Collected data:
* * *
(* ===== verification/HllRegs.v ===== *)
(** hyperloglog.c: the hash of an element, adding elements, merging, and the
    histogram of the registers, from which the cardinality is estimated: each
    acts on the list of registers, whatever the representation. *)
From stdpp Require Import strings.
From S2P Require Import Prelude Endian Strnum Bits Sds SdsThms Hll HllThms HllSet.

(** * The hash of an element *)

Lemma murmur_word_le `{Host} k : murmur_word k = le_dec k.
Proof. unfold murmur_word, native_dec. by destruct big_endian. Qed.

Lemma xorshift_range h n : 0 <= n -> 0 <= h < 2 ^ 64 -> 0 <= Z.lxor h (Z.shiftr h n) < 2 ^ 64.
Proof.
  intros Hn Hh. apply lxor_bound; [lia | done |]. apply shiftr_bound; [lia | done |]. rewrite Z.pow_add_r by lia. pose proof (Z.pow_pos_nonneg 2 n). nia.
Qed.

Lemma MurmurHash64A_ok `{Host} key len seed : 0 <= len -> exists h, MurmurHash64A key len seed = Some h /\ 0 <= h < 2 ^ 64.
Proof.
  intros Hl. unfold MurmurHash64A. rewrite (proj2 (Z.leb_le 0 len)) by done. cbn [assert_ mbind option_bind]. destruct (murmur_loop _ _ _) as [h data].
  eexists. split; [reflexivity |]. apply xorshift_range; [done |]. apply Z.mod_pos_bound. done.
Qed.

Lemma pattern_loop_ok h : Z.testbit h 50 = true -> forall fuel j count, 0 <= j <= 50 -> 50 - j <= Z.of_nat fuel ->
  exists k, j <= k <= 50 /\ Z.testbit h k = true /\ (forall i, j <= i < k -> Z.testbit h i = false) /\ pattern_loop fuel h (2 ^ j) count = Some (count + (k - j)).
Proof.
  intros H50. induction fuel as [| fuel IH]; intros j count Hj Hf; cbn [pattern_loop]; rewrite land_pow2 by lia.
  - assert (j = 50) as -> by lia. exists 50. rewrite H50. split; [lia |]. split; [done |]. split; [lia |]. cbn. f_equal. lia.
  - destruct (Z.testbit h j) eqn:Ej.
    + exists j. rewrite (proj2 (Z.eqb_neq _ _)) by (apply Z.pow_nonzero; lia). split; [lia |]. split; [done |]. split; [lia |]. f_equal. lia.
    + cbn [Z.eqb]. assert (j <> 50) by (intros ->; congruence). destruct (IH (j + 1) (count + 1)) as (k & Hk & Hb & Hz & E); [lia | lia |].
      exists k. split; [lia |]. split; [done |]. split; [intros i Hi; destruct (decide (i = j)) as [-> |]; [done | apply Hz; lia] |].
      rewrite Z.shiftl_mul_pow2 by lia. rewrite Z.pow_1_r, Z.mul_comm, <- Z.pow_succ_r, <- Z.add_1_r by lia. rewrite u64_id; [rewrite E; f_equal; lia |].
      split; [lia |]. pose proof (Z.pow_le_mono_r 2 (j + 1) 50 ltac:(lia) ltac:(lia)). unfold ULLONG_MAX. lia.
Qed.

(** The low 14 bits of the hash are the register; the count is one more than
    the zeros that follow, 51 when there are 50. *)
Lemma hllPatLen_ok `{Host} ele : zlen ele < 2 ^ 31 -> exists h count, MurmurHash64A ele (zlen ele) 0xadc83b19 = Some h /\ 0 <= h < 2 ^ 64 /\
  hllPatLen ele = Some (count, h mod HLL_REGISTERS) /\ 1 <= count <= 51 /\ (forall i, 0 <= i < count - 1 -> Z.testbit h (14 + i) = false) /\ (count <= 50 -> Z.testbit h (13 + count) = true).
Proof.
  intros Hl. pose proof (zlen_nonneg ele). destruct (MurmurHash64A_ok ele (zlen ele) 0xadc83b19 ltac:(done)) as (h & E & Hh).
  unfold hllPatLen. rewrite i32_id by lia. rewrite E. cbn [mbind option_bind]. change HLL_P with 14. change HLL_Q with 50. change (Z.shiftl 1 50) with (2 ^ 50).
  set (g := Z.lor (Z.shiftr h 14) (2 ^ 50)).
  assert (Z.testbit g 50 = true) as H50 by (unfold g; rewrite Z.lor_spec, testbit_pow2 by lia; apply orb_true_r).
  assert (forall i, 0 <= i < 50 -> Z.testbit g i = Z.testbit h (14 + i)) as Hg.
  { intros i Hi. unfold g. rewrite Z.lor_spec, testbit_pow2, testbit_shiftr by lia. rewrite (proj2 (Z.eqb_neq i 50)), orb_false_r by lia. f_equal. lia. }
  destruct (pattern_loop_ok g H50 64 0 1 ltac:(lia) ltac:(lia)) as (k & Hk & Hb & Hz & Ep). change (2 ^ 0) with 1 in Ep. rewrite Ep. cbn [mbind option_bind].
  exists h, (1 + (k - 0)). split; [done |]. split; [done |]. split; [change HLL_P_MASK with (2 ^ 14 - 1); by rewrite land_ones_mod by lia |]. split; [lia |]. split.
  - intros i Hi. rewrite <- Hg by lia. apply Hz. lia.
  - intros Hc. rewrite <- Hb. rewrite Hg by lia. f_equal. lia.
Qed.

(** Values of the reference implementation. *)
Example murmur_values : map (fun t => MurmurHash64A (H := false) (chars t) (zlen (chars t)) 0xadc83b19) ["a"; "hello world!"; "01234567"; "0123456789abcdef01234"]%string =
  [Some 6039968161137406375; Some 1136107777615667724; Some 5715801735661912658; Some 783454380422443139].
Proof. vm_compute. reflexivity. Qed.

(** * Adding elements *)

Section add.
Context `{Host}.

(** The count and the register of an element. *)
Definition pat (ele : list Z) : Z * Z := default (0, 0) (hllPatLen ele).
Definition add_reg (R : list Z) (ele : list Z) : list Z * bool := set_reg R (pat ele).2 (pat ele).1.
Definition add_regs (R : list Z) (els : list (list Z)) : list Z := fold_left (fun R ele => (add_reg R ele).1) els R.
Definition elem_ok (ele : list Z) : Prop := zlen ele < 2 ^ 31.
* * *
*Directions for this task*
For every line in the data above that holds "Require", return the line itself.

*Result*
From stdpp Require Import strings.
From S2P Require Import Prelude Endian Strnum Bits Sds SdsThms Hll HllThms HllSet.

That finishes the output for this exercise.